═════ INFORMATION GIVEN

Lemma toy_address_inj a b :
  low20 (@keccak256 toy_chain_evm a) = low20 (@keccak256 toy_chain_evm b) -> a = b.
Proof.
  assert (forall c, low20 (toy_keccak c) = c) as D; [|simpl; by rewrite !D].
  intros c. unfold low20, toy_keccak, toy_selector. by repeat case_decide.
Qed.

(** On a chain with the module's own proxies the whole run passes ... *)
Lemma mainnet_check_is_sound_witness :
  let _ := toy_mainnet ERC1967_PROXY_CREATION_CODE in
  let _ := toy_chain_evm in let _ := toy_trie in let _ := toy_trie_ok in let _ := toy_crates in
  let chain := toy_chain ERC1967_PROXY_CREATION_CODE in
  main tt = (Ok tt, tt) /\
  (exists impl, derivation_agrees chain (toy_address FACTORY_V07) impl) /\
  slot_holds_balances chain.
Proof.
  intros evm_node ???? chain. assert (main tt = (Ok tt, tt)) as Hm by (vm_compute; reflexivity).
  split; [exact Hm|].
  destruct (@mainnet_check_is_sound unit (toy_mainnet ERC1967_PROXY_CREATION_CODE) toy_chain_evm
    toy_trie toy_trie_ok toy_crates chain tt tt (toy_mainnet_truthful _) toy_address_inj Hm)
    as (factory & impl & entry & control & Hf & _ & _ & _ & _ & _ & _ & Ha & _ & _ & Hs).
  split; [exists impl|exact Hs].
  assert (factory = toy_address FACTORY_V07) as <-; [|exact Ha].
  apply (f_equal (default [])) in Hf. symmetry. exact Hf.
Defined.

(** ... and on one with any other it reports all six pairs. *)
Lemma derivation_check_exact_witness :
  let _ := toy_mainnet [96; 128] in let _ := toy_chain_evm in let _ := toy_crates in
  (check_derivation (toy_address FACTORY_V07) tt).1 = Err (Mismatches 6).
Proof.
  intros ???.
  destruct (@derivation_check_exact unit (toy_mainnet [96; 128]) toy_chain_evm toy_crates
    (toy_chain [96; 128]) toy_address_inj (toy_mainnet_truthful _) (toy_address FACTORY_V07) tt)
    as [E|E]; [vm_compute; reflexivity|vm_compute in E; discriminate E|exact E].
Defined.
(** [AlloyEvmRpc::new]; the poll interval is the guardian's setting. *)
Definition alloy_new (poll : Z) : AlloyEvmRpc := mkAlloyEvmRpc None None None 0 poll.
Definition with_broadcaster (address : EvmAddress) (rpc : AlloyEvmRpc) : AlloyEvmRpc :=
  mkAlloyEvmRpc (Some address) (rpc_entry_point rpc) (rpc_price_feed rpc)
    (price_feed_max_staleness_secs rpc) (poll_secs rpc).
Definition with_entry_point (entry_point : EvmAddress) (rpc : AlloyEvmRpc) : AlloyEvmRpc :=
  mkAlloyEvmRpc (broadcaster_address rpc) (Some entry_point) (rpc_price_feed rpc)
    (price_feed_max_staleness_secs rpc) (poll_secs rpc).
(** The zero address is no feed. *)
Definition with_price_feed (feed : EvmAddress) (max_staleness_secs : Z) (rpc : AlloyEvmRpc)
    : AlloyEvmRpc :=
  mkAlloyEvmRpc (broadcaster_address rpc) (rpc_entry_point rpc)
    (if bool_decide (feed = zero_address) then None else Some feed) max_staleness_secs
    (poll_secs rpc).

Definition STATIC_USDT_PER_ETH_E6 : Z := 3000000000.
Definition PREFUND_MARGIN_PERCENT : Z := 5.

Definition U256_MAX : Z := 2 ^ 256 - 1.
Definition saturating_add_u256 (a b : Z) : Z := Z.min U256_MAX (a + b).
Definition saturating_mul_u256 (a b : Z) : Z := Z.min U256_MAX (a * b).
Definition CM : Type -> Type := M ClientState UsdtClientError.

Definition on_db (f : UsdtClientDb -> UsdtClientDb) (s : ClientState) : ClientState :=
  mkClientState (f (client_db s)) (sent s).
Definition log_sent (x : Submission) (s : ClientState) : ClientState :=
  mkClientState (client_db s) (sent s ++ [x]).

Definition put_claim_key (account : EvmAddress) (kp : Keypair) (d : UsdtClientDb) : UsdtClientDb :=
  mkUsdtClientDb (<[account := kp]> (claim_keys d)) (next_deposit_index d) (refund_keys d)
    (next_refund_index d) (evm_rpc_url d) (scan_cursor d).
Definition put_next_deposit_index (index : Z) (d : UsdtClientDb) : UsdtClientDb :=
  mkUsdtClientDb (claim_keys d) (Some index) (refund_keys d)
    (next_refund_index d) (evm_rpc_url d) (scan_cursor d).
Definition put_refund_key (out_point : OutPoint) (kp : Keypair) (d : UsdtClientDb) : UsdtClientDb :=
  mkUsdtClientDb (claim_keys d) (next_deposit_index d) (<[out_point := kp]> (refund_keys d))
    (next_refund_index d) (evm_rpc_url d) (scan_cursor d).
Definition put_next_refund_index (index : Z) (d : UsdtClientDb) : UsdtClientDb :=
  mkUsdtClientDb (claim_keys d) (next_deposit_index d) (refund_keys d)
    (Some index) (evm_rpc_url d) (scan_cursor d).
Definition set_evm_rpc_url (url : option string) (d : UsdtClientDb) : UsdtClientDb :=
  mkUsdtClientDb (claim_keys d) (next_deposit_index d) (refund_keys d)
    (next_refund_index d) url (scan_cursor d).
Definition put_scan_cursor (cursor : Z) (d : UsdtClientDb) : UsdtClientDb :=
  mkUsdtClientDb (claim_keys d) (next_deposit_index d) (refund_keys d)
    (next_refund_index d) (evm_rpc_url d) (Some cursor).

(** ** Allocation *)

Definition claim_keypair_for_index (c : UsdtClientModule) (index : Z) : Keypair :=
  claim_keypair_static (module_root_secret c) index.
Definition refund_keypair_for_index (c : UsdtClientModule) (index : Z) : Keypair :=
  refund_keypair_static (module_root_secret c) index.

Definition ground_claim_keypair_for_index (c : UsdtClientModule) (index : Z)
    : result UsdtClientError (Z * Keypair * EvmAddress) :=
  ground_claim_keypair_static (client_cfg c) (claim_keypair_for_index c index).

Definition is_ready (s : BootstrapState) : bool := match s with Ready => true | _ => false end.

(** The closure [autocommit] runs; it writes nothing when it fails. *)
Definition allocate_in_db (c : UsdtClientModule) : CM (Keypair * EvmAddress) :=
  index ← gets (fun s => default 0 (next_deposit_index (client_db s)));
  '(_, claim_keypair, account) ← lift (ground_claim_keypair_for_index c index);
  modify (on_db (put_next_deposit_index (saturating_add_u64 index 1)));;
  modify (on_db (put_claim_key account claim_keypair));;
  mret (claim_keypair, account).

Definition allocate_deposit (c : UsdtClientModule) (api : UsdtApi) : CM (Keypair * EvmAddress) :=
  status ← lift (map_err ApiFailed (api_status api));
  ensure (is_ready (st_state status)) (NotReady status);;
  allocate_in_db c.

══════════

WHAT IS EXPECTED: Go back to the listing above. Copy word for word the lines from the one with "let _ := toy_mainnet [96;" through the one with "Definition put_claim_key (account", and nothing more.

TASK SOLUTION:
  let _ := toy_mainnet [96; 128] in let _ := toy_chain_evm in let _ := toy_crates in
  (check_derivation (toy_address FACTORY_V07) tt).1 = Err (Mismatches 6).
Proof.
  intros ???.
  destruct (@derivation_check_exact unit (toy_mainnet [96; 128]) toy_chain_evm toy_crates
    (toy_chain [96; 128]) toy_address_inj (toy_mainnet_truthful _) (toy_address FACTORY_V07) tt)
    as [E|E]; [vm_compute; reflexivity|vm_compute in E; discriminate E|exact E].
Defined.
(** [AlloyEvmRpc::new]; the poll interval is the guardian's setting. *)
Definition alloy_new (poll : Z) : AlloyEvmRpc := mkAlloyEvmRpc None None None 0 poll.
Definition with_broadcaster (address : EvmAddress) (rpc : AlloyEvmRpc) : AlloyEvmRpc :=
  mkAlloyEvmRpc (Some address) (rpc_entry_point rpc) (rpc_price_feed rpc)
    (price_feed_max_staleness_secs rpc) (poll_secs rpc).
Definition with_entry_point (entry_point : EvmAddress) (rpc : AlloyEvmRpc) : AlloyEvmRpc :=
  mkAlloyEvmRpc (broadcaster_address rpc) (Some entry_point) (rpc_price_feed rpc)
    (price_feed_max_staleness_secs rpc) (poll_secs rpc).
(** The zero address is no feed. *)
Definition with_price_feed (feed : EvmAddress) (max_staleness_secs : Z) (rpc : AlloyEvmRpc)
    : AlloyEvmRpc :=
  mkAlloyEvmRpc (broadcaster_address rpc) (rpc_entry_point rpc)
    (if bool_decide (feed = zero_address) then None else Some feed) max_staleness_secs
    (poll_secs rpc).

Definition STATIC_USDT_PER_ETH_E6 : Z := 3000000000.
Definition PREFUND_MARGIN_PERCENT : Z := 5.

Definition U256_MAX : Z := 2 ^ 256 - 1.
Definition saturating_add_u256 (a b : Z) : Z := Z.min U256_MAX (a + b).
Definition saturating_mul_u256 (a b : Z) : Z := Z.min U256_MAX (a * b).
Definition CM : Type -> Type := M ClientState UsdtClientError.

Definition on_db (f : UsdtClientDb -> UsdtClientDb) (s : ClientState) : ClientState :=
  mkClientState (f (client_db s)) (sent s).
Definition log_sent (x : Submission) (s : ClientState) : ClientState :=
  mkClientState (client_db s) (sent s ++ [x]).

Definition put_claim_key (account : EvmAddress) (kp : Keypair) (d : UsdtClientDb) : UsdtClientDb :=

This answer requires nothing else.